- Source information:
(** * ewgpal: a palette image of EpicWorldGenerator biomes

    A shallow embedding of [src/ewgpal.py] (Python 2, with
    [from __future__ import division]) and the properties of its loading,
    patch extraction, layout and rendering pipeline.

    Layout of the development:
    - [Py]      the pieces of the Python runtime the script relies on:
                exceptions, [sorted], [max], [//], true division, [str];
    - [OsPath]  [os.path.basename] and [os.path.splitext];
    - [Ewgpal]  the script itself, function by function and loop by loop;
    - [Spec]    the vocabulary in which the properties are stated;
    - [Sample]  a small world directory and concrete library functions;
    - the lemmas and theorems about those definitions. *)

From Stdlib Require Import ZArith QArith PrimFloat Uint63 Ascii.
From stdpp Require Import gmap strings sorting pretty.

Local Open Scope Z_scope.

(* ===================================================================== *)
(** * The Python runtime, as far as the script uses it                    *)
(* ===================================================================== *)

Module Py.

(** The exceptions that the statements of the script can raise. None of
    them is caught by the script ([JSONDecodeError], the only one it
    catches, is part of the loader's input, see [Ewgpal.parsed]). *)
Inductive exn : Type :=
| KeyError (key : string)
| ValueError (msg : string)
| IndexError (msg : string)
| ZeroDivisionError (msg : string).

(** A computation that either returns or raises. *)
Inductive result (A : Type) : Type :=
| Ok (a : A)
| Raise (e : exn).
Global Arguments Ok {A} a.
Global Arguments Raise {A} e.

Global Instance result_ret : MRet result := λ A a, Ok a.
Global Instance result_bind : MBind result := λ A B f m,
  match m with
  | Ok a => f a
  | Raise e => Raise e
  end.

Global Instance result_fmap : FMap result := λ A B f m,
  match m with
  | Ok a => Ok (f a)
  | Raise e => Raise e
  end.

(** A [for] loop over a list whose body may raise: the state is threaded
    from one iteration to the next and the first exception ends the loop. *)
Fixpoint for_ {A S : Type} (l : list A) (body : S → A → result S) (s : S)
  : result S :=
  match l with
  | [] => Ok s
  | x :: l' => s' ← body s x; for_ l' body s'
  end.

(** [d[k]] on a plain [dict]. *)
Definition getitem {A : Type} (d : gmap string A) (k : string) : result A :=
  match d !! k with
  | Some v => Ok v
  | None => Raise (KeyError k)
  end.

(** Comparison of two [str] objects: byte by byte, a proper prefix first. *)
Definition str_le (s1 s2 : string) : Prop := String.leb s1 s2 = true.
Definition str_lt (s1 s2 : string) : Prop := String.ltb s1 s2 = true.

Global Instance str_le_dec s1 s2 : Decision (str_le s1 s2).
Proof. unfold str_le. apply _. Defined.

(** [sorted(l)] on a list of strings. The script only sorts the keys of
    dictionaries, which are pairwise distinct, so that the stability of
    Python's sort plays no role. *)
Definition sorted (l : list string) : list string := merge_sort str_le l.

(** [d.keys()], [d.values()] and [d.iteritems()]: the order in which a
    Python 2 dictionary enumerates its entries is unspecified; the model
    enumerates them as [map_to_list] does, the three views consistently. *)
Definition iteritems {A : Type} (d : gmap string A) : list (string * A) :=
  map_to_list d.
Definition keys {A : Type} (d : gmap string A) : list string :=
  (iteritems d).*1.
Definition values {A : Type} (d : gmap string A) : list A :=
  (iteritems d).*2.

(** [max(l)]: raises on the empty sequence. *)
Definition max_ (l : list Z) : result Z :=
  match l with
  | [] => Raise (ValueError "max() arg is an empty sequence")
  | x :: l' => Ok (foldl Z.max x l')
  end.

(** [a // b] on integers: floor division, as [Z.div]. *)
Definition floordiv (a b : Z) : result Z :=
  if decide (b = 0)
  then Raise (ZeroDivisionError "integer division or modulo by zero")
  else Ok (a / b).

(** [len(l)] *)
Definition len {A : Type} (l : list A) : Z := Z.of_nat (length l).

(** [range(n)] *)
Definition range (n : Z) : list Z := seqZ 0 n.

(** [str(n)] on an integer. *)
Definition str (n : Z) : string := pretty n.

(** Conversion of an integer to a binary64 float. It is exact below
    [2^53] in absolute value, which covers pixel sizes and colour
    components; the embedding does not follow CPython beyond [2^63]. *)
Definition float_of_int (z : Z) : float :=
  if 0 <=? z
  then PrimFloat.of_uint63 (Uint63.of_Z z)
  else PrimFloat.opp (PrimFloat.of_uint63 (Uint63.of_Z (- z))).
(** The longest prefix without a double quote, and what follows it. *)
Fixpoint span_not_quote (s : string) : string * string :=
  match s with
  | String c rest =>
      if Ascii.eqb c dquote then ("", s)
      else let p := span_not_quote rest in (String c (fst p), snd p)
  | EmptyString => ("", "")
  end.

(** The regular expression of the filter, tried at the front of [s]: the
    words [userName eq] (letters in either case), a double quote, one or
    more characters other than a double quote, and a double quote.  The
    result is the captured group. *)
Definition match_userName_eq_here (s : string) : option string :=
  rest ← strip_prefix_ci ("userName eq " +:+ String dquote "") s;
  let p := span_not_quote rest in
  match fst p, snd p with
  | String _ _, String _ _ => Some (fst p)
  | _, _ => None
  end.

(** [filter.match(...)]: the group of the leftmost match. *)
Fixpoint match_userName_eq (s : string) : option string :=
  match match_userName_eq_here s with
  | Some captured => Some captured
  | None =>
      match s with
      | String _ rest => match_userName_eq rest
      | EmptyString => None
      end
  end.

(** [body.key]; [None] is [undefined]. *)
Definition get_property (j : json) (key : string) : option json :=
  match j with
  | JObject fields => snd <$> find (fun kv => fst kv === key) fields
  | _ => None
  end.
(** Day within the year on which month [m] (0 = January) starts;
    [leap] is 1 in a leap year and 0 otherwise. *)
Definition monthStart (m leap : Z) : Z :=
  if m =? 0 then 0
  else if m =? 1 then 31
  else if m =? 2 then 59 + leap
  else if m =? 3 then 90 + leap
  else if m =? 4 then 120 + leap
  else if m =? 5 then 151 + leap
  else if m =? 6 then 181 + leap
  else if m =? 7 then 212 + leap
  else if m =? 8 then 243 + leap
  else if m =? 9 then 273 + leap
  else if m =? 10 then 304 + leap
  else 334 + leap.

Definition MonthFromTime (t : Z) : Z :=
  let d := DayWithinYear t in
  let l := InLeapYear t in
  if d <? 31 then 0
  else if d <? 59 + l then 1
  else if d <? 90 + l then 2
  else if d <? 120 + l then 3
  else if d <? 151 + l then 4
  else if d <? 181 + l then 5
  else if d <? 212 + l then 6
  else if d <? 243 + l then 7
  else if d <? 273 + l then 8
  else if d <? 304 + l then 9
  else if d <? 334 + l then 10
  else 11.

(** Day of the month, 1-based. *)
Definition DateFromTime (t : Z) : Z :=
  DayWithinYear t - monthStart (MonthFromTime t) (InLeapYear t) + 1.

Definition MakeTime (hour min sec ms : Z) : Z :=
  hour * msPerHour + min * msPerMinute + sec * msPerSecond + ms.

(** Day number of the [date]-th day of month [month] of [year]; months
    outside 0..11 carry into the year, dates outside the month carry
    into the neighbouring months. *)
Definition MakeDay (year month date : Z) : Z :=
  let ym := year + month / 12 in
  let mn := month mod 12 in
  DayFromYear ym + monthStart mn (DaysInYear ym - 365) + date - 1.

Definition MakeDate (day time : Z) : Z := day * msPerDay + time.

(** A time zone gives the offset of local time from UTC at an instant:
    [LocalTZA t true] for a UTC time value [t], [LocalTZA t false] for a
    local one. *)
Definition TimeZone : Type := Z -> bool -> Z.

Section Local.
Variable LocalTZA : TimeZone.

Definition LocalTime (t : Z) : Z := t + LocalTZA t true.
Definition UTC (t : Z) : Z := t - LocalTZA t false.

(** [d.setUTCHours(h, m, s, ms)] *)
Definition setUTCHours (t hour min sec ms : Z) : Z :=
  MakeDate (Day t) (MakeTime hour min sec ms).

(** [d.getDate()] *)
Definition getDate (t : Z) : Z := DateFromTime (LocalTime t).

(** [d.setDate(date)] *)
Definition setDate (t date : Z) : Z :=
  let lt := LocalTime t in
  UTC (MakeDate (MakeDay (YearFromTime lt) (MonthFromTime lt) date)
                (TimeWithinDay lt)).

(** [d.getSeconds()] *)
Definition getSeconds (t : Z) : Z := SecFromTime (LocalTime t).

(** [d.setSeconds(sec)] *)
Definition setSeconds (t sec : Z) : Z :=
  let lt := LocalTime t in
  UTC (MakeDate (Day lt)
                (MakeTime (HourFromTime lt) (MinFromTime lt) sec
                          (msFromTime lt))).
End Local.

(** A zone without daylight saving: the same offset at every instant. *)
Definition fixedZone (offset : Z) : TimeZone := fun _ _ => offset.

(** US Eastern time around the two transitions of 2021: UTC-5 until
    14 March 07:00 UTC, UTC-4 until 7 November 06:00 UTC, UTC-5 after.
    A local time value that is skipped or repeated is read with the
    offset in force before the transition. *)
Definition usEastern2021 : TimeZone := fun t isUTC =>
  if isUTC then
    if t <? 1615705200000 then -5 * msPerHour
    else if t <? 1636264800000 then -4 * msPerHour
    else -5 * msPerHour
  else
    if t <? 1615690800000 then -5 * msPerHour
    else if t <? 1636250400000 then -4 * msPerHour
    else -5 * msPerHour.

End JsDate.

- Task details: The word "isUTC" appears on some lines of the data above; count those lines and give only the total.

- Answer section: 2